[Task instructions]: Repeat word for word the opening stretch of the entries, from the first line through the line containing "(** ** Bytes and strings".

[Recorded data]:
(** * Verification of the queue-worker relay handler

    Shallow embedding of [build/queue-worker/function/handler.go]:
    the [MessageBody] envelope, the [Handle] function and the library
    calls it is made of ([bytes.TrimSpace], [json.Unmarshal],
    [fmt.Sprintf], the NATS client), followed by the properties of the
    handler. *)

From Stdlib Require Import List String Ascii ZArith Lia Bool.
From Stdlib Require Import Strings.Byte Numbers.DecimalString.
Import ListNotations.
Local Open Scope string_scope.
Local Open Scope list_scope.
Local Open Scope Z_scope.

(** Go's [+] on strings. *)
Infix "+++" := String.append (right associativity, at level 60).

(** ** Bytes and strings

    A Go [[]byte] is a [list byte]; a Go [string] is a [string] (a
    sequence of 8-bit characters).  The conversions [string(b)] and
    [[]byte(s)] copy the bytes unchanged. *)

Definition bytes := list byte.

Definition string_of_bytes (b : bytes) : string := string_of_list_byte b.
Definition bytes_of_string (s : string) : bytes := list_byte_of_string s.

Definition len {A} (l : list A) : Z := Z.of_nat (List.length l).

Definition b2z (b : byte) : Z := Z.of_N (Byte.to_N b).

Definition z2b (z : Z) : byte :=
  match Byte.of_N (Z.to_N (z mod 256)) with
  | Some b => b
  | None => x00
  end.

(** ** unicode/utf8 *)

Module utf8.

Definition RuneError : Z := 0xFFFD.
Definition RuneSelf : Z := 0x80.
Definition UTFMax : nat := 4.

(** The entry of the [first] table for a leading byte: an ASCII byte, an
    invalid leading byte, or the size of the sequence with the range
    accepted for its second byte. *)
Inductive first_info :=
| AS
| XX
| Lead (sz : nat) (lo hi : Z).

Definition first (p0 : Z) : first_info :=
  if p0 <? 0x80 then AS
  else if p0 <? 0xC2 then XX
  else if p0 <? 0xE0 then Lead 2 0x80 0xBF
  else if p0 =? 0xE0 then Lead 3 0xA0 0xBF
  else if p0 <? 0xED then Lead 3 0x80 0xBF
  else if p0 =? 0xED then Lead 3 0x80 0x9F
  else if p0 <? 0xF0 then Lead 3 0x80 0xBF
  else if p0 =? 0xF0 then Lead 4 0x90 0xBF
  else if p0 <? 0xF4 then Lead 4 0x80 0xBF
  else if p0 =? 0xF4 then Lead 4 0x80 0x8F
  else XX.

Definition cont (b : Z) : bool := (0x80 <=? b) && (b <=? 0xBF).

(** [utf8.DecodeRune]: the first rune of [p] and its width in bytes;
    [(RuneError, 1)] for an invalid encoding, [(RuneError, 0)] for the
    empty slice. *)
Definition DecodeRune (p : bytes) : Z * nat :=
  match p with
  | [] => (RuneError, 0%nat)
  | p0 :: t =>
    match first (b2z p0) with
    | AS => (b2z p0, 1%nat)
    | XX => (RuneError, 1%nat)
    | Lead sz lo hi =>
      if (List.length p <? sz)%nat then (RuneError, 1%nat) else
      match t with
      | [] => (RuneError, 1%nat)
      | b1 :: t1 =>
        if (b2z b1 <? lo) || (hi <? b2z b1) then (RuneError, 1%nat) else
        if (sz <=? 2)%nat then
          (Z.lor (Z.shiftl (Z.land (b2z p0) 0x1F) 6) (Z.land (b2z b1) 0x3F), 2%nat)
        else
        match t1 with
        | [] => (RuneError, 1%nat)
        | b2 :: t2 =>
          if negb (cont (b2z b2)) then (RuneError, 1%nat) else
          if (sz <=? 3)%nat then
            (Z.lor (Z.lor (Z.shiftl (Z.land (b2z p0) 0x0F) 12)
                          (Z.shiftl (Z.land (b2z b1) 0x3F) 6))
                   (Z.land (b2z b2) 0x3F), 3%nat)
          else
          match t2 with
          | [] => (RuneError, 1%nat)
          | b3 :: _ =>
            if negb (cont (b2z b3)) then (RuneError, 1%nat) else
            (Z.lor (Z.lor (Z.lor (Z.shiftl (Z.land (b2z p0) 0x07) 18)
                                 (Z.shiftl (Z.land (b2z b1) 0x3F) 12))
                          (Z.shiftl (Z.land (b2z b2) 0x3F) 6))
                   (Z.land (b2z b3) 0x3F), 4%nat)
          end
        end
      end
    end
  end.

(** [utf8.RuneStart]: the byte is not a continuation byte. *)
Definition RuneStart (b : byte) : bool :=
  negb (Z.land (b2z b) 0xC0 =? 0x80).

(** The backward search of [DecodeLastRune]: from index [start], at most
    [n] further steps down, stopping on a rune start; the result is the
    index reached, [-1] when the search ran below index 0. *)
Fixpoint find_start (p : bytes) (lim : Z) (n : nat) (start : Z) : Z :=
  if start <? lim then start else
  if RuneStart (nth (Z.to_nat start) p x00) then start else
  match n with
  | O => start - 1
  | S n' => find_start p lim n' (start - 1)
  end.

(** [utf8.DecodeLastRune]: the last rune of [p] and its width. *)
Definition DecodeLastRune (p : bytes) : Z * nat :=
  let end_ := len p in
  if end_ =? 0 then (RuneError, 0%nat) else
  let start := end_ - 1 in
  let r := b2z (nth (Z.to_nat start) p x00) in
  if r <? RuneSelf then (r, 1%nat) else
  let lim := Z.max 0 (end_ - Z.of_nat UTFMax) in
  let start := find_start p lim UTFMax (start - 1) in
  let start := Z.max 0 start in
  let '(r, size) := DecodeRune (skipn (Z.to_nat start) p) in
  if negb (start + Z.of_nat size =? end_) then (RuneError, 1%nat)
  else (r, size).

(** [utf8.EncodeRune]: the UTF-8 encoding of a rune; surrogates and
    values out of range are encoded as [RuneError]. *)
Definition encode3 (r : Z) : bytes :=
  [z2b (Z.lor 0xE0 (Z.shiftr r 12));
   z2b (Z.lor 0x80 (Z.land (Z.shiftr r 6) 0x3F));
   z2b (Z.lor 0x80 (Z.land r 0x3F))].

Definition EncodeRune (r : Z) : bytes :=
  if (0 <=? r) && (r <=? 0x7F) then [z2b r]
  else if (0 <=? r) && (r <=? 0x7FF) then
    [z2b (Z.lor 0xC0 (Z.shiftr r 6)); z2b (Z.lor 0x80 (Z.land r 0x3F))]
  else if (r <? 0) || (0x10FFFF <? r) || ((0xD800 <=? r) && (r <=? 0xDFFF))
  then encode3 RuneError
  else if r <=? 0xFFFF then encode3 r
  else
    [z2b (Z.lor 0xF0 (Z.shiftr r 18));
     z2b (Z.lor 0x80 (Z.land (Z.shiftr r 12) 0x3F));
     z2b (Z.lor 0x80 (Z.land (Z.shiftr r 6) 0x3F));
     z2b (Z.lor 0x80 (Z.land r 0x3F))].

End utf8.

(** ** unicode *)

Module unicode.

(** [unicode.IsSpace]: the Latin-1 spaces, then the [White_Space] range
    table. *)
Definition IsSpace (r : Z) : bool :=
  if (0 <=? r) && (r <=? 0xFF) then
    ((0x09 <=? r) && (r <=? 0x0D)) || (r =? 0x20) || (r =? 0x85) || (r =? 0xA0)
  else
    (r =? 0x1680) || ((0x2000 <=? r) && (r <=? 0x200A))
    || (r =? 0x2028) || (r =? 0x2029) || (r =? 0x202F) || (r =? 0x205F)
    || (r =? 0x3000).

End unicode.

(** ** bytes.TrimSpace

    [TrimSpace s] is [TrimFunc s unicode.IsSpace]: the leading runes for
    which the predicate holds are dropped, then the trailing ones.  (Go
    adds a fast path for ASCII input, with the same result.) *)

Module Bytes.

(** [TrimLeftFunc]: [skip] counts the bytes of the current rune still to
    be dropped. *)
Fixpoint TrimLeft_aux (f : Z -> bool) (skip : nat) (s : bytes) : bytes :=
  match s with
  | [] => []
  | _ :: t =>
    match skip with
    | S k => TrimLeft_aux f k t
    | O =>
      let '(r, size) := utf8.DecodeRune s in
      if f r then TrimLeft_aux f (size - 1) t else s
    end
  end.

Definition TrimLeftFunc (s : bytes) (f : Z -> bool) : bytes :=
  TrimLeft_aux f 0 s.

(** [TrimRightFunc], on the reversed slice [r]: each step decodes the
    last rune of what is left, as [lastIndexFunc] does, and drops it when
    the predicate holds. *)
Fixpoint TrimRight_aux (f : Z -> bool) (skip : nat) (r : bytes) : bytes :=
  match r with
  | [] => []
  | _ :: t =>
    match skip with
    | S k => TrimRight_aux f k t
    | O =>
      let '(c, size) := utf8.DecodeLastRune (rev r) in
      if f c then TrimRight_aux f (size - 1) t else r
    end
  end.

Definition TrimRightFunc (s : bytes) (f : Z -> bool) : bytes :=
  rev (TrimRight_aux f 0 (rev s)).

Definition TrimFunc (s : bytes) (f : Z -> bool) : bytes :=
  TrimRightFunc (TrimLeftFunc s f) f.

Definition TrimSpace (s : bytes) : bytes := TrimFunc s unicode.IsSpace.

End Bytes.

Definition B (s : string) : bytes := bytes_of_string s.

(** ** Errors

    A Go [error] value: the errors of the NATS client, known by their
    text only, and the two error types [json.Unmarshal] returns. *)

Inductive error :=
| NatsError (text : string)
| SyntaxError (msg : string)
| UnmarshalTypeError (Value : string) (Type_ : string)
                     (Struct : string) (Field : string).

(** The [Error()] method. *)
Definition Error (e : error) : string :=
  match e with
  | NatsError text => text
  | SyntaxError msg => msg
  | UnmarshalTypeError v t st f =>
    if ((String.length st =? 0)%nat && (String.length f =? 0)%nat)%bool then
      "json: cannot unmarshal " +++ v +++ " into Go value of type " +++ t
    else
      "json: cannot unmarshal " +++ v +++ " into Go struct field "
        +++ st +++ "." +++ f +++ " of type " +++ t
  end.

(** ** strconv *)

Module strconv.

Definition lowerhex (d : Z) : byte :=
  nth (Z.to_nat d) (B "0123456789abcdef") x00.

Definition hex2 (c : Z) : bytes :=
  [lowerhex (Z.shiftr c 4); lowerhex (Z.land c 0xF)].

(** [strconv.IsPrint] on Latin-1. *)
Definition IsPrint_latin1 (r : Z) : bool :=
  ((0x20 <=? r) && (r <=? 0x7E))
  || ((0xA1 <=? r) && (r <=? 0xFF) && negb (r =? 0xAD)).

(** The text [strconv.Quote] puts between the quotes for a rune below
    256. *)
Definition escapedRune_latin1 (r : Z) : bytes :=
  if (r =? 0x22) || (r =? 0x5C) then [x5c; z2b r]
  else if IsPrint_latin1 r then utf8.EncodeRune r
  else if r =? 0x07 then B "\a"
  else if r =? 0x08 then B "\b"
  else if r =? 0x0C then B "\f"
  else if r =? 0x0A then B "\n"
  else if r =? 0x0D then B "\r"
  else if r =? 0x09 then B "\t"
  else if r =? 0x0B then B "\v"
  else if (r <? 0x20) || (r =? 0x7F) then B "\x" ++ hex2 r
  else B "\u00" ++ hex2 r.

(** [strconv.Quote] on a string of bytes below 128 (the handler quotes
    an ASCII literal only; the table of printable runes above Latin-1 is
    not modelled). *)
Definition Quote (s : string) : string :=
  string_of_bytes
    ([x22] ++ flat_map (fun c => escapedRune_latin1 (b2z c)) (bytes_of_string s)
           ++ [x22]).

(** [strconv.Itoa], which is also what the verb [%d] prints. *)
Definition Itoa (n : Z) : string := NilZero.string_of_int (Z.to_int n).

(** The digits of a decimal literal as a number. *)
Definition digit (c : byte) : Z := b2z c - 0x30.
Definition isDigit (c : byte) : bool := (0x30 <=? b2z c) && (b2z c <=? 0x39).

Definition digits_val (ds : bytes) : Z :=
  fold_left (fun m c => m * 10 + digit c) ds 0.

[Solution]:
(** * Verification of the queue-worker relay handler

    Shallow embedding of [build/queue-worker/function/handler.go]:
    the [MessageBody] envelope, the [Handle] function and the library
    calls it is made of ([bytes.TrimSpace], [json.Unmarshal],
    [fmt.Sprintf], the NATS client), followed by the properties of the
    handler. *)

From Stdlib Require Import List String Ascii ZArith Lia Bool.
From Stdlib Require Import Strings.Byte Numbers.DecimalString.
Import ListNotations.
Local Open Scope string_scope.
Local Open Scope list_scope.
Local Open Scope Z_scope.

(** Go's [+] on strings. *)
Infix "+++" := String.append (right associativity, at level 60).

(** ** Bytes and strings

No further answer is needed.